To use your input samples for CNV, you need to provide the path to the files in the sample table. The minimal sample table would thus have the following columns:

• sample_name -> identifier for the sample, make sure to add "normal" or "control" suffix to the healthy tissue control samples (or specify normal_idx parameter in addCNV).
• file_name -> path to the MeDIP seq bam file
• input_file_name -> path to the input sample bam file
• group -> group identifer
• sex -> male/female this is used to infer the number of sex chromosomes for the calibration of local normalization factors

When calling addCNV, you can now use <<file_name='input_file_name', MeDIP=FALSE>>. You may want to adjust the window_size according to the sequencing depth you have.
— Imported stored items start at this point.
Definition detection_plane : Plane :=
  mkPlane "detection" "Detection plane"
    "Write a rule once; compile it to the stream or to a hunt." Data [
     mkComponent "HELIQL compiler" "Rust · pest"
       "Detection language compiled to RisingWave materialized views. Imports Sigma."
       (Some "crates/attest-heliql") None;
     mkComponent "Detection runtime" "Rust"
       "Deploys compiled rules and publishes fired alerts to Kafka."
       (Some "crates/attest-detection-runtime") None;
     mkComponent "10 detections" "AWS · Okta · M365"
       "MITRE-mapped reference rules in the repo. AWS rules run live today."
       (Some "detections") None].

Definition storage_plane : Plane :=
  mkPlane "storage" "Storage plane"
    "Open formats you own. Leave with your data in a day." Data [
     mkComponent "Apache Iceberg + Parquet" "iceberg 0.9 · arrow 58"
       "Warm tier on MinIO locally, S3 in production."
       (Some "crates/attest-storage-iceberg") None;
     mkComponent "ClickHouse" "s3() over Parquet"
       "Hunting queries over the same warm files, no ETL copy."
       (Some "crates/attest-storage-clickhouse") None;
     mkComponent "Cold archive" "S3 Glacier"
       "Seven-year compliance retention."
       None (Some Planned)].

Definition streaming_plane : Plane :=
  mkPlane "streaming" "Streaming plane"
    "Raw logs in, normalized OCSF on a bus within seconds." Data [
     mkComponent "Edge collector" "Rust · axum 0.8"
       "CloudTrail JSON in, OCSF 1.3 out."
       (Some "crates/attest-collector") None;
     mkComponent "Kafka / Redpanda" "rdkafka 0.36"
       "Event bus, one topic per source, partitioned by tenant."
       (Some "docker-compose.yml") None;
     mkComponent "RisingWave" "Streaming SQL"
       "Recent events and 30-day entity baselines as materialized views."
       (Some "infra/risingwave") None;
     mkComponent "Arroyo" "Streaming SQL"
       "Multi-step sequences (login then S3 access) and Parquet ETL."
       (Some "infra/arroyo") None;
     mkComponent "Okta · M365 · EDR collectors" "OCSF 1.3"
       "More sources on the same normalizer."
       None (Some Planned)].

Definition control_plane : Plane :=
  mkPlane "control" "Control plane"
    "Identity, config and infrastructure. Everything is in Git." Control [
     mkComponent "Identity + sessions" "Better Auth · Postgres 18"
       "Analyst accounts and sessions; Alembic migrations."
       (Some "infra/db") None;
     mkComponent "GitOps" "GitHub Actions · Dependabot"
       "Detections, agent definitions and pipelines are versioned and CI-tested."
       (Some ".github") None;
     mkComponent "Infrastructure" "Docker Compose · Railway"
       "One compose file locally, one Railway project in the cloud."
       (Some "infra/railway") None;
     mkComponent "Observability" "OpenTelemetry · Tempo · Sentry"
       "Traces across Rust services; frontend errors with PII stripped."
       (Some "crates/attest-telemetry") None;
     mkComponent "Enterprise identity" "OIDC · SCIM"
       "SSO and provisioning via Okta, Entra or Auth0."
       None (Some Planned);
     mkComponent "Per-tenant keys" "BYOK · KMS"
       "Customer-held encryption keys per tenant."
       None (Some Planned);
     mkComponent "Terraform + Helm" "EKS · GKE · AKS"
       "Same containers deployed into your cloud or an air-gapped site."
       None (Some Planned)].

(** Top to bottom, as drawn. *)
Definition planes : list Plane :=
  [workbench_plane; agentic_plane; detection_plane; storage_plane; streaming_plane; control_plane].

Definition deployments : list Deployment := [
  mkDeployment "self" "Run it yourself" Live Customer Customer
    "Today: clone the repo and run all six planes on Docker with make dev-up-all. Single tenant, for evaluation, not production.";
  mkDeployment "hosted" "We host it" Planned Attest Attest
    "Not offered yet. There is one single-tenant demo stack, usually paused to save cost. Your events would land in open formats you can take with you.";
  mkDeployment "byoc" "Your cloud" Planned Attest Customer
    "We keep identity and the console. The data plane — ingest, detections, storage, agents — runs in your VPC. Your events never leave your cloud.";
  mkDeployment "airgap" "Air-gapped" Planned Customer Customer
    "All six planes on your hardware. Open-weights models, no outbound calls."].

(** ** Text *)

(** [xs.join("\n")] *)
Definition join_lines (xs : list string) : string := join newline xs.

Section Llms.
Variable SITE : string.

Definition header : string := join_lines [
  "# Attest";
  EmptyString;
  "> Open-source security operations platform (SOC/SIEM) where every AI triage verdict is an Ed25519-signed, hash-chained envelope that anyone can verify offline with the `attest` CLI, and every agent tool call passes a policy engine outside the model.";
  EmptyString;
  "Attest was designed and built by Mohamed Homaid (https://github.com/mhomaid). Source: " +:+ REPO_URL +:+ ". License: Apache-2.0. Status: v0.";
  EmptyString;
  "## What it does";
  EmptyString;
  "- Ingests AWS CloudTrail, normalizes it to OCSF 1.3, and streams it through Kafka into RisingWave.";
  "- Runs detections written in HELIQL, a detection language compiled to streaming SQL (10 reference rules for AWS, Okta and M365; AWS runs live today).";
  "- Triages alerts with an XGBoost classifier served in-process via ONNX in under 5 ms (P99 asserted in CI). Only structurally novel alerts escalate to an LLM (Claude Sonnet 4.5), whose tool calls go through an MCP gateway.";
  "- Signs every verdict as an attestation envelope: Ed25519 over SHA-256 of canonical JSON, with each envelope carrying the hash of the previous one.";
  "- `attest verify` fails on a changed field (signature mismatch), a deleted or reordered row (chain break), a duplicated action id (replay), or a model other than the pinned one (`--pin-model`).";
  EmptyString;
  "## Agent abuse guards";
  EmptyString;
  "- Prompt injection in tool results: denied at the MCP gateway (" +:+ quote +:+ "tool result looks like prompt injection" +:+ quote +:+ ").";
  "- Privilege escalation: each agent role has a tool allowlist (" +:+ quote +:+ "Triager may not invoke idp_revoke_session" +:+ quote +:+ ").";
  "- Bulk exfiltration: warm/hot queries over 10,000 rows and stacked SQL statements are denied.";
  "- Model or prompt swap: envelopes are pinned to published model and prompt hashes.";
  "- Replay: duplicate agent_action_id fails verification.";
  EmptyString;
  "## Pages";
  EmptyString;
  "- [Homepage](" +:+ SITE +:+ "/): CloudTrail demo (paused when the backend is parked), verify animation, pipeline, guards, six-plane architecture, deployments";
  "- Public demo: POST " +:+ SITE +:+ "/api/demo/run — ingest tenant=demo, triage, return the signed envelope and verify report. GET " +:+ SITE +:+ "/api/demo/status reports whether it is up. Attest is an early prototype; the hosted backend is often paused.";
  "- [Stack](" +:+ SITE +:+ "/stack): every component in the six planes and where it lives in the repo";
  "- [Source code](" +:+ REPO_URL +:+ ")";
  "- [README and quick start](" +:+ REPO_URL +:+ "#quick-start)";
  EmptyString].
When setting MeDIP=FALSE all reads are considered, with and without CpG. The parameters for using the MeDIP samples would be <<file_name='file_name', MeDIP=TRUE>>. In this case, only fragments without CpGs are considered.

I'd suggest you try both with input seq and MeDIP seq, and compare the result (e.g. the map plotCNV and potentially the primary evidence, that is depicted in the plots you get when setting a plot_dir in addCNV) If you could share this here, it would also be useful to others. In my experience the results should be very similar. This is from the QSEA paper, Supplementary Figure 8:

.

The issue with input seq is that it is usually very low coverage (I had less than 1M reads per sample), thus CNVs from MeDIP might actually be more accurate.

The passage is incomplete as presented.